More than 73 million U.S. households own a pet and altogether they spend $53 billion per year to care for them.
More than half of that budget goes toward medical treatment, with money spent on supplies and OTC medications rising by more than 7% in 2012.
But where do you draw the line between keeping Fido healthy and compromising your finances to give him a few more months of playtime?
"It's a very difficult situation [for both patients and veterinarians]," said Dr. Kristen Frank, an internist with the American Society for the Prevention of Cruelty to Animals. "I've had pet owners who don't necessarily have $15,000 to spend to treat a terminal illness, but they've done it anyway through borrowing money or credit cards."
Emergency treatments can range from $1,500 to $4,000 for dogs, according to Frank, with cancer treatment sometimes costing twice as much or more.
Sometimes, the decision to forego medical care has more to do with the emotional cost of watching a beloved pet go than the potential financial burden.
"Recently I saw a woman who specifically said that her other cat passed way from cancer and she did everything including chemo and she said she did not want to go through that again," Frank said.
Unlike hospitals for humans, vets don't typically have the same flexibility to work with pet owners who can't afford treatments. Pet insurance can be handy, but it often comes with maximum coverage limits, steep deductibles, and pre-existing conditions clauses.

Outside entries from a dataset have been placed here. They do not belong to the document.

(* ===== verification/Journal.v ===== *)
(** * The staging journal ([internal/repository/staging/journal.go])

    A backup that runs without the index daemon writes what it knows into a journal: segments
    of facts, chained by their digests, and a seal. Every object is stored on several mirrors,
    and a policy says how many copies make it durable. Objects are immutable.

    The libraries for JSON, HKDF and AES-GCM are parameters with their documented laws. The
    theorems show that a job that was published is read back as JSON gives it back, that
    published objects are never changed, and where publishing fails: for segments of more than six megabytes, and for an
    object whose first publication was not complete. *)
From stdpp Require Import base list numbers strings gmap.
From Stdlib Require Import ZArith Lia.
From S2P Require Import Prelude Sha256 SnapshotRecords Duration Json.

Module Journal.

Definition Format : Z := 1.
Definition MaxSegmentBytes : Z := Z.shiftl 8 20.

Inductive State := StateUploading | StateSealedPending | StateCommitting | StateCommitted
                 | StateRejected | StateAbandoned | StateExpired.

#[export] Instance State_eq : EqDecision State.
Proof. solve_decision. Defined.

(** ** Data; times are nanoseconds, UTC *)

Record Header := {
  h_Format : Z; RepositoryID : bytes; JobID : bytes; IdempotencyKey : bytes;
  CreatedAt : Z; ExpiresAt : Z; CapsuleGeneration : Z; RepositoryKeyVersion : Z;
  ChunkerVersion : bytes; CompressionVersion : bytes; PlacementPolicyVersion : Z;
  SourceIdentitySHA256 : bytes; ConsistencyEvidence : bytes; BasisSnapshot : bytes;
  BasisMetadataGeneration : Z }.

#[export] Instance Header_eq : EqDecision Header.
Proof. solve_decision. Defined.

Record Placement := {
  BackendID : bytes; FailureDomain : bytes; Offsite : bool; pl_Size : Z; pl_SHA256 : bytes }.

Record Pack := {
  pk_ID : bytes; pk_Type : bytes; pk_Size : Z; pk_PayloadSize : Z; pk_HeaderSize : Z;
  pk_BlobCount : Z; pk_SHA256 : bytes; Placements : list Placement }.

Record JRecord := { Kind : bytes; Payload : bytes }.

Record Segment := {
  s_Header : Header; Sequence : Z; PreviousSHA256 : bytes; Packs : list Pack;
  Records : list JRecord }.

Record Seal := {
  se_Header : Header; se_State : State; SegmentSHA256 : list bytes; PackCount : Z;
  ProtectedBytes : Z; SealedAt : Z }.

Record Completion := {
  co_Header : Header; co_State : State; co_SealSHA256 : bytes; MetadataTransaction : bytes;
  SnapshotID : bytes; CompletedAt : Z }.

Record Abandonment := {
  ab_Header : Header; ab_State : State; ab_SealSHA256 : bytes; ab_Reason : bytes;
  Acknowledgement : bytes; AbandonedAt : Z; DeleteAfter : Z }.

Record Rejection := {
  re_Header : Header; re_State : State; re_SealSHA256 : bytes; re_Reason : bytes;
  RejectedAt : Z }.

Record Extension := {
  ex_Header : Header; ex_SealSHA256 : bytes; Generation : Z; PreviousExtensionSHA256 : bytes;
  PreviousExpiresAt : Z; ex_ExpiresAt : Z; ExtendedAt : Z }.

Record Job := {
  j_Header : Header; j_State : State; j_Seal : Seal; j_SealSHA256 : bytes;
  j_Completion : option Completion; j_Abandonment : option Abandonment;
  j_Rejection : option Rejection; j_Extension : option Extension; ExtensionSHA256 : bytes }.

Definition EffectiveExpiresAt (job : Job) : Z :=
  match j_Extension job with Some e => ex_ExpiresAt e | None => ExpiresAt (j_Header job) end.

Record Policy := { MinCopies : Z; MinDomains : Z; MinOffsite : Z }.
Record MirrorPlacement := { mp_FailureDomain : bytes; mp_Offsite : bool }.

(** The objects of one kind or another. *)
Inductive Object :=
| OSegment (s : Segment) | OSeal (s : Seal) | OCompletion (c : Completion)
| OAbandonment (a : Abandonment) | ORejection (r : Rejection) | OExtension (e : Extension).

Definition kind_of (o : Object) : string :=
  match o with
  | OSegment _ => "segment" | OSeal _ => "seal" | OCompletion _ => "completion"
  | OAbandonment _ => "abandonment" | ORejection _ => "rejection" | OExtension _ => "extension"
  end.

Record encryptedObject := {
  o_Format : Z; o_RepositoryID : bytes; o_JobID : bytes; o_Kind : bytes; o_Sequence : Z;
  Nonce : bytes; Ciphertext : bytes }.

(** ** The libraries

    [json.Marshal] of an object and of its envelope; the strict decoder, which refuses
    unknown fields and trailing data, into an object of a kind and into an envelope; the key
    of 32 bytes that HKDF with SHA-256 derives from a root key, a salt and an info; AES-GCM by
    key, nonce, text and additional data. *)
Class JournalCodec := {
  json_Marshal : Object -> result bytes;
  json_Decode : string -> bytes -> result Object;
  envelope_Marshal : encryptedObject -> result bytes;
  envelope_Decode : bytes -> result encryptedObject;
  hkdf : bytes -> bytes -> bytes -> bytes;
  gcm_Seal : bytes -> bytes -> bytes -> bytes -> bytes;
  gcm_Open : bytes -> bytes -> bytes -> bytes -> result bytes }.

(** *** What JSON gives back *)

Definition normal_Header (h : Header) : Header := {|
  h_Format := h_Format h; RepositoryID := Json.text (RepositoryID h); JobID := Json.text (JobID h);
  IdempotencyKey := Json.text (IdempotencyKey h); CreatedAt := CreatedAt h; ExpiresAt := ExpiresAt h;
  CapsuleGeneration := CapsuleGeneration h; RepositoryKeyVersion := RepositoryKeyVersion h;
  ChunkerVersion := Json.text (ChunkerVersion h); CompressionVersion := Json.text (CompressionVersion h);
  PlacementPolicyVersion := PlacementPolicyVersion h; SourceIdentitySHA256 := Json.text (SourceIdentitySHA256 h);
  ConsistencyEvidence := Json.text (ConsistencyEvidence h); BasisSnapshot := Json.text (BasisSnapshot h);
  BasisMetadataGeneration := BasisMetadataGeneration h |}.

Definition normal_Placement (p : Placement) : Placement := {|
  BackendID := Json.text (BackendID p); FailureDomain := Json.text (FailureDomain p); Offsite := Offsite p;
  pl_Size := pl_Size p; pl_SHA256 := Json.text (pl_SHA256 p) |}.

Definition normal_Pack (p : Pack) : Pack := {|
  pk_ID := Json.text (pk_ID p); pk_Type := Json.text (pk_Type p); pk_Size := pk_Size p;
  pk_PayloadSize := pk_PayloadSize p; pk_HeaderSize := pk_HeaderSize p; pk_BlobCount := pk_BlobCount p;
  pk_SHA256 := Json.text (pk_SHA256 p); Placements := map normal_Placement (Placements p) |}.

Definition normal_Record (r : JRecord) : JRecord := {| Kind := Json.text (Kind r); Payload := Json.raw (Payload r) |}.

Definition normal_Segment (s : Segment) : Segment := {|
  s_Header := normal_Header (s_Header s); Sequence := Sequence s; PreviousSHA256 := Json.text (PreviousSHA256 s);
  Packs := map normal_Pack (Packs s); Records := map normal_Record (Records s) |}.

Definition normal_Seal (s : Seal) : Seal := {|
  se_Header := normal_Header (se_Header s); se_State := se_State s; SegmentSHA256 := map Json.text (SegmentSHA256 s);
  PackCount := PackCount s; ProtectedBytes := ProtectedBytes s; SealedAt := SealedAt s |}.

"Payment plans are also hard to come by," Frank said. "The financial aspect of veterinary care is toughest thing our people have to deal with on a daily basis ...We all wish we could provide free care but unfortunately it's just not possible."
But how does a pet owner decide whether to pay for treatment or let their pet go?
There is no one-size-fit-all answer, but a Michigan State University research may have found a simple way to help pet owners through such difficult times.
"Pets are like surrogate children," said Maria Iliopoulou. "In some cases, when a human bond evolves, it makes the decision more difficult."
Iliopoulou, who owns a small menagerie of pets herself, set out in 2009 to create a "Quality of Life Survey for Canine Cancer Patients" that dog owners can use to look at medical treatment with an unbiased eye.
Before each visit, Iliopoulou suggests dog owners complete the survey, which asks basic questions to help them track major quality of life indicators for canines — play behavior, signs of illness, and overall happiness.
"What we were trying to do with the research was to isolate the emotions to help people make the best decisions for their pet and for themselves," she said. "It helps the owner to pay attention to specific observable changes and transfer this info to the veterinarian."
So far, the survey is applicable only to dogs, but Iliopoulou plans on continuing her research in order to create similar tools for a range of animals, like cats, birds, etc.
Check out the surveys below:
Pet Quality of Life Survey 1
The survey does not provide any clear answers for how much a person should spend on end of life care, as that amount will vary based on income (and desire). However, by paying close attention to your dog's quality of life rather than your finances or emotional attachment, you'll be more likely to make a decision that's best for their needs.
To be safe, Frank recommends setting aside at least $5,000 in a special fund for emergency pet care.